What you will do – From the entries that follow, copy exactly the lines beginning at the line holding "From Stdlib Require Import ZArith QArith" and continuing through the line holding "of [Py.result]. *)".

Dataset content –
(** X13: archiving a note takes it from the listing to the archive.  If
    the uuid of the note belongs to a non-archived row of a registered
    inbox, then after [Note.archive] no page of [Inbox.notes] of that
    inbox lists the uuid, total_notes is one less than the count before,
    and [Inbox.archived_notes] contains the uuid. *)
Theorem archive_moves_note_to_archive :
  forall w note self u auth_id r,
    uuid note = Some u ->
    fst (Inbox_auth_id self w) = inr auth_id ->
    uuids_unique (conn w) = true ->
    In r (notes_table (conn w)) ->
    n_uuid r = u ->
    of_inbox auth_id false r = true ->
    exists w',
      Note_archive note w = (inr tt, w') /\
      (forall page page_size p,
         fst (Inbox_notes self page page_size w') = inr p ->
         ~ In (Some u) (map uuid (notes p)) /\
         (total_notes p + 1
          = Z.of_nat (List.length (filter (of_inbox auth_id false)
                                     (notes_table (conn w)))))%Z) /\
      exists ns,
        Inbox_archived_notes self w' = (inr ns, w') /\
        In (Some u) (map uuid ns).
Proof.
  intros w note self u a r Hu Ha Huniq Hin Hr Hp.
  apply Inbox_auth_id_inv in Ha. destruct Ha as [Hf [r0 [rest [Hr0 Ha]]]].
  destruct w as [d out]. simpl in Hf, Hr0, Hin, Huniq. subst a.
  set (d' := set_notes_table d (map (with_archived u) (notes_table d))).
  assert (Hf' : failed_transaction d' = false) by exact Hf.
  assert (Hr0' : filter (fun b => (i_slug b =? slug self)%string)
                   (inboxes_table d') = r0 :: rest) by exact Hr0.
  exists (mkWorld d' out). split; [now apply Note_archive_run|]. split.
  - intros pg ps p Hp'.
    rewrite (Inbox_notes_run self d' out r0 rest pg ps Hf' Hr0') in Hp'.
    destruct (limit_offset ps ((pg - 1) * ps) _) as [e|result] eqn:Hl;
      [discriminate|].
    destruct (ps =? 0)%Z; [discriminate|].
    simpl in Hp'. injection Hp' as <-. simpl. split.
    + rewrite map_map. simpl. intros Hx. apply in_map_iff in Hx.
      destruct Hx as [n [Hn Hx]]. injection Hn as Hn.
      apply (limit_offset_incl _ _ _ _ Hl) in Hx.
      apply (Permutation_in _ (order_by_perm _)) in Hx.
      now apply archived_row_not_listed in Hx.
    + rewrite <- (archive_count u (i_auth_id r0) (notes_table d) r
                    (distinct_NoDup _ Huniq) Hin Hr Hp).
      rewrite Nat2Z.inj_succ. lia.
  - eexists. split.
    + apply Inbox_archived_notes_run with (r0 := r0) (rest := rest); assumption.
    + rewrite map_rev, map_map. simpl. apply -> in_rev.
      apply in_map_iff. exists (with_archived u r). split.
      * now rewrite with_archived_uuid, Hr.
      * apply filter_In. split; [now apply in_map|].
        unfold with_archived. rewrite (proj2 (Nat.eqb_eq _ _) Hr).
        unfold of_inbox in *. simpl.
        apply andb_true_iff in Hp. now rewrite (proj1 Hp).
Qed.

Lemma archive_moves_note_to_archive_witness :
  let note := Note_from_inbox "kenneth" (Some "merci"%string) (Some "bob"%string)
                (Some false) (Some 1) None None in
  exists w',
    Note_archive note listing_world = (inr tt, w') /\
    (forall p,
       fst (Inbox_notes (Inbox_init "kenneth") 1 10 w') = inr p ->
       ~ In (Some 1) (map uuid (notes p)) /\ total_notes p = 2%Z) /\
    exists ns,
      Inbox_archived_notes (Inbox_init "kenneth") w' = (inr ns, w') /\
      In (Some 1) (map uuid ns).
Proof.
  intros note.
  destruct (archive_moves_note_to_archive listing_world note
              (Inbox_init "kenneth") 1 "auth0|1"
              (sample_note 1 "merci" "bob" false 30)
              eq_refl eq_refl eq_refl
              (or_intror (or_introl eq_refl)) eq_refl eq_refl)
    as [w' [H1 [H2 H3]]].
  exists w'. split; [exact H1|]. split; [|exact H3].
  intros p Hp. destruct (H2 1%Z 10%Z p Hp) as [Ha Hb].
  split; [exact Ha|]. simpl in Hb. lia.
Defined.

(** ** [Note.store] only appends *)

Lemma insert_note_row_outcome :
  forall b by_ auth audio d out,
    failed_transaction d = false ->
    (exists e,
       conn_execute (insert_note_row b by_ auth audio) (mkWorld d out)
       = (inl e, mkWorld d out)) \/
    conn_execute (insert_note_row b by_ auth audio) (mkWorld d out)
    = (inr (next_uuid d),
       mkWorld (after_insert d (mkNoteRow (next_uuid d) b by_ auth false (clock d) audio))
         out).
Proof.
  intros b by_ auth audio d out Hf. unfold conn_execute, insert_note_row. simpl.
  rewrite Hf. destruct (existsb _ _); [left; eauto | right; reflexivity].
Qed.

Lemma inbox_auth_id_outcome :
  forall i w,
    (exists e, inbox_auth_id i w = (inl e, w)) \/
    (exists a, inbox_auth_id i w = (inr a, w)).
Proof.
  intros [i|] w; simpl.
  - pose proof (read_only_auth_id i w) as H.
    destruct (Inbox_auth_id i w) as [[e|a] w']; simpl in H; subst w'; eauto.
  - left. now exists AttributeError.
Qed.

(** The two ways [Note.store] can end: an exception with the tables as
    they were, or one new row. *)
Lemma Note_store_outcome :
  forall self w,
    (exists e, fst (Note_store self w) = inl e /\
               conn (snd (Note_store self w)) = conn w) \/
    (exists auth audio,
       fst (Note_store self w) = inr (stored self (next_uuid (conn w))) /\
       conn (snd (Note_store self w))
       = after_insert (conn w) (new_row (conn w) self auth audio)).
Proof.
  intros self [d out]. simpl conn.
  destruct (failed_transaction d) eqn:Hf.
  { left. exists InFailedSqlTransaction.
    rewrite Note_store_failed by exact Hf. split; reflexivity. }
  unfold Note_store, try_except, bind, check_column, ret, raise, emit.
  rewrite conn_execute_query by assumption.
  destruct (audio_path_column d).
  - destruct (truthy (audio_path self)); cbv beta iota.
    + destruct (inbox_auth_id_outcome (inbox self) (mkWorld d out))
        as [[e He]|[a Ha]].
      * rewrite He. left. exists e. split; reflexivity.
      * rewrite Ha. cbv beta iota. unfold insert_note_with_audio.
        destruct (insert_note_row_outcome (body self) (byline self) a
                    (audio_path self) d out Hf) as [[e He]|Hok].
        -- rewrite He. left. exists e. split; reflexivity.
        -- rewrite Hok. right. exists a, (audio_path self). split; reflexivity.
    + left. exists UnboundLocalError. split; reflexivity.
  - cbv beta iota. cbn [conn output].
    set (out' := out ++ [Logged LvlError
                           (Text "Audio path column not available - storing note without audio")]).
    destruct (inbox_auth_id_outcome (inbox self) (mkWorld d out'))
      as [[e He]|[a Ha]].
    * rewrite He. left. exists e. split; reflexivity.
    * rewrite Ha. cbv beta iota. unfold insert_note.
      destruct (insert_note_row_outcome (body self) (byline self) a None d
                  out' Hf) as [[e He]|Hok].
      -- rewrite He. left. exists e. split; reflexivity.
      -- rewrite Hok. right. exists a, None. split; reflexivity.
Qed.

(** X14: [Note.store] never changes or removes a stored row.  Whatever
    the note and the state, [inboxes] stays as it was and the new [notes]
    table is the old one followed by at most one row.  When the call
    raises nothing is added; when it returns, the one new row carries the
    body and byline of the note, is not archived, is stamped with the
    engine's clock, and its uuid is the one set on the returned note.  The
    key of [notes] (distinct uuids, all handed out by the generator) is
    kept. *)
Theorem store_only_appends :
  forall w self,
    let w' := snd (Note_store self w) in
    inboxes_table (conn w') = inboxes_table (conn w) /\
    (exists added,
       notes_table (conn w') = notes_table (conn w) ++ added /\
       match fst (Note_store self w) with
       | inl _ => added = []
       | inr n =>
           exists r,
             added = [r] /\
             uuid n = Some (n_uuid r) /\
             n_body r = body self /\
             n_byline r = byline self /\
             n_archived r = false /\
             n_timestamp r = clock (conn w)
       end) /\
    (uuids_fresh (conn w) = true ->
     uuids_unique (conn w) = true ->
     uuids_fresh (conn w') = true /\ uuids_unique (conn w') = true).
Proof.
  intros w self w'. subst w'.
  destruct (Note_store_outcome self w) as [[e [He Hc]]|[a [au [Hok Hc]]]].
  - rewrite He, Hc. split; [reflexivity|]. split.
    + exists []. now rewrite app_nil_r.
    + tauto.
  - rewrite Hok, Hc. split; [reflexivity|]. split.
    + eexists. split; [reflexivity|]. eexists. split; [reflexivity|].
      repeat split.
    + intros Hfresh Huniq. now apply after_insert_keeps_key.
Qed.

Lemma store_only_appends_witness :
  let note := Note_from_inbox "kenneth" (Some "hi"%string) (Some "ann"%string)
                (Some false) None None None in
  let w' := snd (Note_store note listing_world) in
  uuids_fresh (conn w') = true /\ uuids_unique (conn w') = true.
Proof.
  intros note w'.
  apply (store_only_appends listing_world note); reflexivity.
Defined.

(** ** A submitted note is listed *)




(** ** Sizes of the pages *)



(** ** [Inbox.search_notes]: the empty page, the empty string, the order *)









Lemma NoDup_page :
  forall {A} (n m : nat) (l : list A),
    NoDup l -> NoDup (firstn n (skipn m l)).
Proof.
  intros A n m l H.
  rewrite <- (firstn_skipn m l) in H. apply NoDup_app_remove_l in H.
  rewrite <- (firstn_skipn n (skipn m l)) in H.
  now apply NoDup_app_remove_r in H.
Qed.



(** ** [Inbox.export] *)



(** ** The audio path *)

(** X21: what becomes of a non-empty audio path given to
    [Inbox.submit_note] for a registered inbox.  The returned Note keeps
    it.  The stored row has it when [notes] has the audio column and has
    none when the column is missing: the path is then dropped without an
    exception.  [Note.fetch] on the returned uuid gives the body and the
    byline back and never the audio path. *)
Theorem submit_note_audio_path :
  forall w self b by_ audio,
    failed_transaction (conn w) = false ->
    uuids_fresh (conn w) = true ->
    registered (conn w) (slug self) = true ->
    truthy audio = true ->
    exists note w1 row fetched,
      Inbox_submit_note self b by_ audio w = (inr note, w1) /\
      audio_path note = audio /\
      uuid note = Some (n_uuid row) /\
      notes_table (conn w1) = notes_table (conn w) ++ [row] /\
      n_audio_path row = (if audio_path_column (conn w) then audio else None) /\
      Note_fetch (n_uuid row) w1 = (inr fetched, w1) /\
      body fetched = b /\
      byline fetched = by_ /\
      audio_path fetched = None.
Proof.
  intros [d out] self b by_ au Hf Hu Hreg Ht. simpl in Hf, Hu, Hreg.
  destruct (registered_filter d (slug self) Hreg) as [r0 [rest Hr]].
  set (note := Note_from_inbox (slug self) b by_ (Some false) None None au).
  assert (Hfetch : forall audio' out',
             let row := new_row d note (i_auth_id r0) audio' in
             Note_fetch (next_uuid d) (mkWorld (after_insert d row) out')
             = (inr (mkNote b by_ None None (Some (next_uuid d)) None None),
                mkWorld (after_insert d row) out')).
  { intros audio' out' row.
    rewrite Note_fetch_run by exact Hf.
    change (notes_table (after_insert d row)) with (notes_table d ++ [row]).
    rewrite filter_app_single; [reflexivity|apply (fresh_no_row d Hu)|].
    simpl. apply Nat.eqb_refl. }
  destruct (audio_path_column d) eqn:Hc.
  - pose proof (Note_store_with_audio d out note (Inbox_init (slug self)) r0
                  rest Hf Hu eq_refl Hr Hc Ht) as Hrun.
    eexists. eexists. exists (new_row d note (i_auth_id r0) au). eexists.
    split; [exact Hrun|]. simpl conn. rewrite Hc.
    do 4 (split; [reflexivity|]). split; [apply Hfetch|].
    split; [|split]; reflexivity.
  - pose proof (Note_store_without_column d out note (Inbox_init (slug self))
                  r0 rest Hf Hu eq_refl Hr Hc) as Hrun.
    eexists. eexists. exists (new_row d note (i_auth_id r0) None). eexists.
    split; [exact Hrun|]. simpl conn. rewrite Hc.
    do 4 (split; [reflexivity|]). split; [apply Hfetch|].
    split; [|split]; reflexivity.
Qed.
==
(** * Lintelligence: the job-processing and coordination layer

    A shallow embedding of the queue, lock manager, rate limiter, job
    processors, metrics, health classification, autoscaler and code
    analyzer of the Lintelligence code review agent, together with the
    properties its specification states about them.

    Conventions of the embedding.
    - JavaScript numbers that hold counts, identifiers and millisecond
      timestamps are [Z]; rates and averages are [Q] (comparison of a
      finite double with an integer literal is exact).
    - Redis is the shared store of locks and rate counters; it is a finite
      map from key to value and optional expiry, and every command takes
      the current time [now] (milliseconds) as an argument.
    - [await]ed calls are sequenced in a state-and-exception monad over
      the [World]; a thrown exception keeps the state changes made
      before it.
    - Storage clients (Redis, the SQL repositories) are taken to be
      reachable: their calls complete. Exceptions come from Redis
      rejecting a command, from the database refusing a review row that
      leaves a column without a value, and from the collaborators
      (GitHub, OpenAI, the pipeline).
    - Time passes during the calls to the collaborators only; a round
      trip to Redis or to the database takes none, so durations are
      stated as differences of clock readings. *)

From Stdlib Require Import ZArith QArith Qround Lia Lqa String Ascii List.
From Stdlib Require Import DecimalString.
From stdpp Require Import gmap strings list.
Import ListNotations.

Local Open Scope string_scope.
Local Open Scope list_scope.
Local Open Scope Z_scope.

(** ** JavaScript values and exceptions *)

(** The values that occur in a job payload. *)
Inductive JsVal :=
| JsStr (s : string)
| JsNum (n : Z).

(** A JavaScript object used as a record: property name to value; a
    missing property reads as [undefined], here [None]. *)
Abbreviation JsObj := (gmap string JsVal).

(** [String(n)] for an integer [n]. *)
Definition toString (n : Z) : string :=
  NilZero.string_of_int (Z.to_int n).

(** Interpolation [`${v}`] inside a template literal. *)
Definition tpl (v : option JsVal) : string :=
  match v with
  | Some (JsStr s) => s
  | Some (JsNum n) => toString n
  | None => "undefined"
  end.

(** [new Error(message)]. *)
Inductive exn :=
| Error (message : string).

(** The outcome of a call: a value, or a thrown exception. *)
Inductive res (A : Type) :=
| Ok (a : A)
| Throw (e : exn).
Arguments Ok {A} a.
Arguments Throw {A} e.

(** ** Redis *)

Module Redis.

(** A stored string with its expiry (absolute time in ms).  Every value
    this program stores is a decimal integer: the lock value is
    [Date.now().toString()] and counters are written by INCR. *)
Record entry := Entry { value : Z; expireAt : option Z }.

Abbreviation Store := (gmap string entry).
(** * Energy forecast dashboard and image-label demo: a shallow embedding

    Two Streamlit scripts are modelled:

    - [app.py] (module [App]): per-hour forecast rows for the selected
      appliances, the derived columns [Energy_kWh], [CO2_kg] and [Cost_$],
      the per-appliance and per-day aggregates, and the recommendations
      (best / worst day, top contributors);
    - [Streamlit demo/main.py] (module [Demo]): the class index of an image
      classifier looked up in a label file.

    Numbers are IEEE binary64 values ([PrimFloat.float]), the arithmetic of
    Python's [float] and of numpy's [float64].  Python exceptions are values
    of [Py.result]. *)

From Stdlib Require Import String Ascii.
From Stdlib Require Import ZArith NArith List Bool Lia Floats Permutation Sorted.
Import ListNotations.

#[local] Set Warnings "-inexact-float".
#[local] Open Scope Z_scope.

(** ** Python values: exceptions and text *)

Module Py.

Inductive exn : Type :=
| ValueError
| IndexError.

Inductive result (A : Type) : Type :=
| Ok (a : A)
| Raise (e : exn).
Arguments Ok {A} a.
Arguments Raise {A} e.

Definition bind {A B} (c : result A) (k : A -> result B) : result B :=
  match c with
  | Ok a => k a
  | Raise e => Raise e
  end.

Expected output –
From Stdlib Require Import ZArith QArith Qround Lia Lqa String Ascii List.
From Stdlib Require Import DecimalString.
From stdpp Require Import gmap strings list.
Import ListNotations.

Local Open Scope string_scope.
Local Open Scope list_scope.
Local Open Scope Z_scope.

(** ** JavaScript values and exceptions *)

(** The values that occur in a job payload. *)
Inductive JsVal :=
| JsStr (s : string)
| JsNum (n : Z).

(** A JavaScript object used as a record: property name to value; a
    missing property reads as [undefined], here [None]. *)
Abbreviation JsObj := (gmap string JsVal).

(** [String(n)] for an integer [n]. *)
Definition toString (n : Z) : string :=
  NilZero.string_of_int (Z.to_int n).

(** Interpolation [`${v}`] inside a template literal. *)
Definition tpl (v : option JsVal) : string :=
  match v with
  | Some (JsStr s) => s
  | Some (JsNum n) => toString n
  | None => "undefined"
  end.

(** [new Error(message)]. *)
Inductive exn :=
| Error (message : string).

(** The outcome of a call: a value, or a thrown exception. *)
Inductive res (A : Type) :=
| Ok (a : A)
| Throw (e : exn).
Arguments Ok {A} a.
Arguments Throw {A} e.

(** ** Redis *)

Module Redis.

(** A stored string with its expiry (absolute time in ms).  Every value
    this program stores is a decimal integer: the lock value is
    [Date.now().toString()] and counters are written by INCR. *)
Record entry := Entry { value : Z; expireAt : option Z }.

Abbreviation Store := (gmap string entry).
(** * Energy forecast dashboard and image-label demo: a shallow embedding

    Two Streamlit scripts are modelled:

    - [app.py] (module [App]): per-hour forecast rows for the selected
      appliances, the derived columns [Energy_kWh], [CO2_kg] and [Cost_$],
      the per-appliance and per-day aggregates, and the recommendations
      (best / worst day, top contributors);
    - [Streamlit demo/main.py] (module [Demo]): the class index of an image
      classifier looked up in a label file.

    Numbers are IEEE binary64 values ([PrimFloat.float]), the arithmetic of
    Python's [float] and of numpy's [float64].  Python exceptions are values
    of [Py.result]. *)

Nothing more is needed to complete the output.